Worum geht es also? Polizist Roberto Marías geht jeden Montag und Donnerstag zu seinem Psychiater. Fest steht nur, er übt seinen Beruf momentan nicht aus und hat mit den Geistern der Vergangenheit zu kämpfen. Carofiglio nimmt sich für seine Geschichte Zeit. Er erzählt ohne jede Hektik vom Innenleben des Polizisten, der langsam wieder ins normale Leben zurückzufinden versucht.

“Ich rede wie in einem schlechten Film.” (Roberto)

“Das gefällt mir, ich sehe fast nur schlechte Filme.” (Emma)

Genau genommen hat Carofiglio keinen Krimi geschrieben, sondern ein einfühlsames Porträt. Dennoch ist bei mir der Funken nie so richtig übergesprungen. Vielleicht auch weil die Patient-Psychiater-Beziehung einen wesentlichen Teil des Buches einnimmt, gleichzeitig dieser Psychologie-Strang aber ein wenig oberflächlich bleibt. “In der Brandung” ist ein netter Roman für den lauen Sommerabend oder den Urlaub, mehr aber aus meiner Sicht leider auch nicht. Die Dialoge kamen mir manchmal konstruiert und platt vor. Roberto sagt etwa zu Emma, der weiblichen Hauptperson: “Mein Leben ist immer noch ein Chaos, ich versuche, die Trümmer der Vergangenheit hinter mir zu lassen”. Wer spricht wirklich so? Das klingt wie aus einem schlechten Film. Dadurch wirkt alles ein wenig gekünstelt und nicht immer authentisch.

Als ihn der Psychiater gleich zu Beginn des Buches fragt, ob es ihm als Polizist Spaß gemacht habe, jemanden festzunehmen, antwortet Roberto ausschweifend: “So ausgedrückt klingt es tatsächlich nicht schön. Aber es ist wahr. Der echte Bulle – das sind nicht alle Carabinieri, und auch nicht alle Polizisten – lebt für die Festnahme. (…) Wer seinen Beruf liebt, will auch ein Resultat sehen. Und das Resultat unserer Arbeit, da braucht man sich nichts vorzumachen, ist es nun einmal, jemanden hinter Gitter zu bringen.”

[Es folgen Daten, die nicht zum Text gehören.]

Lemma claimed_key T now d : doc_key repo (claimed_doc T now d) = doc_key repo d.
Proof.
  unfold doc_key. rewrite (claimed_other T now d f_id) by solve_name. destruct (is_empty tf); [done|].
  rewrite claimed_other; [done|]. intros Hin. apply Hsane. unfold reserved.
  repeat (apply elem_of_cons in Hin as [->|Hin]; [solve_name|]). by apply elem_of_nil in Hin.
Qed.

Lemma claimed_differs T now d : field d mongoFieldStatus = BString OutboxStatusPending → claimed_doc T now d ≠ d.
Proof. intros Hs E. destruct (claimed_fields T now d) as [Hp _]. rewrite E, Hs in Hp. discriminate Hp. Qed.

Context (coll : list bdoc) (Hkeys : NoDup (doc_key repo <$> coll)).

Lemma coll_NoDup : NoDup coll.
Proof. by apply (NoDup_fmap_1 (doc_key repo)). Qed.

Lemma same_doc d1 d2 : d1 ∈ coll → d2 ∈ coll → doc_key repo d1 = doc_key repo d2 → d1 = d2.
Proof.
  intros (i & Hi)%list_elem_of_lookup (k & Hk)%list_elem_of_lookup E.
  assert (i = k) as ->; [|congruence]. eapply NoDup_lookup; [exact Hkeys|by rewrite list_lookup_fmap, Hi|].
  rewrite list_lookup_fmap, Hk. simpl. by rewrite E.
Qed.

(** The documents to claim: pending ones of the tenant. *)
Definition to_claim (d : bdoc) : Prop :=
  d ∈ coll ∧ mine d ∧ well_formed d ∧ field d mongoFieldStatus = BString OutboxStatusPending.

Definition claim_model (T : text) (c : document) (now : Z) : mfilter * update :=
  (claim_filter repo c OutboxStatusPending, claim_update T now).

(** The writes of a claim, one after the other: [g] is what was done to each
    document before, and [g'] after. *)
Record claims_done (T : text) (sel : list bdoc) (g g' : bdoc → bdoc) : Prop := {
  cd_key x : doc_key repo (g' x) = doc_key repo x;
  cd_claimed d : d ∈ sel → ∃ now, g' d = claimed_doc T now d;
  cd_other x : x ∉ sel → g' x = g x;
}.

Ein klares Ja oder Nein würde glaubwürdiger klingen. Auch die Erklärung “Der echte Bulle lebt für die Festnahme” wäre durchaus authentisch. Durch den – meiner Meinung nach völlig unnötigen – Einschub “das sind nicht alle Carabinieri, und auch nicht alle Polizisten” wird das zunichte gemacht. Das wirkt so, als würde sich der Autor in alle Richtungen absichern wollen.

Fazit: Robertos Schicksal ist mir leider nicht wirklich nahe gegangen, ich blieb während des Lesens immer distanziert zu seinem Charakter. Wer leichtgängige, ruhige Krimis sucht, könnte aber gut bedient werden.

5 von 10 Punkten

Gianrico Carofiglio: “In der Brandung”, übersetzt von Viktoria von Schirach, Goldmann, 285 Seiten.